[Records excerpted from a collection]
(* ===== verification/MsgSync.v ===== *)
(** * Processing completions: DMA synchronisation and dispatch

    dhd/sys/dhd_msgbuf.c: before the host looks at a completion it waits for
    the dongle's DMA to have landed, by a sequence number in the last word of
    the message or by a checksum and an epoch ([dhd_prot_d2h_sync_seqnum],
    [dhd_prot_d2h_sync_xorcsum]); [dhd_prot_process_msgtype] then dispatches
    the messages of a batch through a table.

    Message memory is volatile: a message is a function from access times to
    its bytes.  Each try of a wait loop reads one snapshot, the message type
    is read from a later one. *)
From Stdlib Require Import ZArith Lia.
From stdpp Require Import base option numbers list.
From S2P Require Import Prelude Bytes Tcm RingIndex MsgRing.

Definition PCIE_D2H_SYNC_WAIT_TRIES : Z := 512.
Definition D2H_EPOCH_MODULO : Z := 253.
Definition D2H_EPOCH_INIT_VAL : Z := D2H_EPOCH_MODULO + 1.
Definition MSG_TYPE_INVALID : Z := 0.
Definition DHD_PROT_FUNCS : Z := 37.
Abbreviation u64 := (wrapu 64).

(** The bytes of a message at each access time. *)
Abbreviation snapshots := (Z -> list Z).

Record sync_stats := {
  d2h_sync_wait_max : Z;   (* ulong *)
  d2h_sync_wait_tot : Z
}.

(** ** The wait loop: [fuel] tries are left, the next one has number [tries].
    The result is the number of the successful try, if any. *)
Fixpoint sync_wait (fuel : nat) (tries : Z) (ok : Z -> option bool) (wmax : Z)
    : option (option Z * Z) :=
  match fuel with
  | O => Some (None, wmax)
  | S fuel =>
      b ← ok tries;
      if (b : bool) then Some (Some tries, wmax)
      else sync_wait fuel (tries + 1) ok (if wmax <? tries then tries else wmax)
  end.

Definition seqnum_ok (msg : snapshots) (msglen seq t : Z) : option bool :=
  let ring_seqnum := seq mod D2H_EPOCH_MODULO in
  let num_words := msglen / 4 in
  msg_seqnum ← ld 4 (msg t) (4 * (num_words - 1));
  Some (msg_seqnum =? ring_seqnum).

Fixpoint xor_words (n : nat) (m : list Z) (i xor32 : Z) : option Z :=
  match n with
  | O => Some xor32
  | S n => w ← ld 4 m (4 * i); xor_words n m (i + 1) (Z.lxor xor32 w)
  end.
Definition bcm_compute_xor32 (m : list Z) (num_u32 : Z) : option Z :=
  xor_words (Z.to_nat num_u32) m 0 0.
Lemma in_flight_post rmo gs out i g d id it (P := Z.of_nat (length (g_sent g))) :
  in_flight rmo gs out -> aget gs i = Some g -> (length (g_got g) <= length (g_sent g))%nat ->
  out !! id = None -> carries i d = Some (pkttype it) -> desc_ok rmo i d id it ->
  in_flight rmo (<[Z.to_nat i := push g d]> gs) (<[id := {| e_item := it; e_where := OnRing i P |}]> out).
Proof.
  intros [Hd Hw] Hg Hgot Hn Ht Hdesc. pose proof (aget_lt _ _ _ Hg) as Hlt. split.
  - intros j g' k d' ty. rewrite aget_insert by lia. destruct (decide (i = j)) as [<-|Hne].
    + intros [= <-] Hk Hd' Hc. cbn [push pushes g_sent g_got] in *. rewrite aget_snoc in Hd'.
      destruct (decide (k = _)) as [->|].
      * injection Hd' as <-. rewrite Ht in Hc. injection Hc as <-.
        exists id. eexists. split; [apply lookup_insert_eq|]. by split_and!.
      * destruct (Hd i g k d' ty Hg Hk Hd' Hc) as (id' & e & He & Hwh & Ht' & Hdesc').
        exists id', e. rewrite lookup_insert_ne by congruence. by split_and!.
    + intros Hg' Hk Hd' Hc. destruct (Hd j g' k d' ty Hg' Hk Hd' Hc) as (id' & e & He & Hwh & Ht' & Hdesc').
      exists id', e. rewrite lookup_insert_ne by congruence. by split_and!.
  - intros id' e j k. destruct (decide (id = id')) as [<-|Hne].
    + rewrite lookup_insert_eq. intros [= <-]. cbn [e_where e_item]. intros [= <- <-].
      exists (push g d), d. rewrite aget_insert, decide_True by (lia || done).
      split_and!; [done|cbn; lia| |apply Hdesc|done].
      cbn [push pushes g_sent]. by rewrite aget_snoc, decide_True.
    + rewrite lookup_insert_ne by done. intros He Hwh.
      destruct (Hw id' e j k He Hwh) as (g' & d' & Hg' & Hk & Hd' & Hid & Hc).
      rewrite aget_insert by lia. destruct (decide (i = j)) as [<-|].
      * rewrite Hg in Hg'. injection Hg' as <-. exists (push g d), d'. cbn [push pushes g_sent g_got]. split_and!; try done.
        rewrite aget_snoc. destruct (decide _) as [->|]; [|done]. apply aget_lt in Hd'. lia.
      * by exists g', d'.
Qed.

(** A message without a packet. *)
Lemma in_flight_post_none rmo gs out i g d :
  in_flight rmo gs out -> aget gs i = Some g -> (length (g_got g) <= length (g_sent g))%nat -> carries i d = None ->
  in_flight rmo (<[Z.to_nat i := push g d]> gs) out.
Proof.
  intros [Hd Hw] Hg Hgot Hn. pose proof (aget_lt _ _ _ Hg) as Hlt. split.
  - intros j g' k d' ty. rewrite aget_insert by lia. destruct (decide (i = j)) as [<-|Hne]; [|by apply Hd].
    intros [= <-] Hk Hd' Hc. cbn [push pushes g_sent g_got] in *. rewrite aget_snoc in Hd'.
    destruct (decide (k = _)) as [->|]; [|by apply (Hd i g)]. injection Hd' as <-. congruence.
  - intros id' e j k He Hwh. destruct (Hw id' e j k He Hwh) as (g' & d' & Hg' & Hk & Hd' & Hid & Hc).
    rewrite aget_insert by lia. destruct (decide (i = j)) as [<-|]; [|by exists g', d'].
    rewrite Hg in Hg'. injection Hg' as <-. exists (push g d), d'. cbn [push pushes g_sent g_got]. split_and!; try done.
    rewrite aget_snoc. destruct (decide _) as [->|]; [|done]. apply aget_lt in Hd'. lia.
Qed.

→ TASK
Word for word, please print every line from the beginning of the records to the line bearing "the message or", counting both ends and stopping there.

→ ANSWER TO THIS EXERCISE
(* ===== verification/MsgSync.v ===== *)
(** * Processing completions: DMA synchronisation and dispatch

    dhd/sys/dhd_msgbuf.c: before the host looks at a completion it waits for
    the dongle's DMA to have landed, by a sequence number in the last word of
    the message or by a checksum and an epoch ([dhd_prot_d2h_sync_seqnum],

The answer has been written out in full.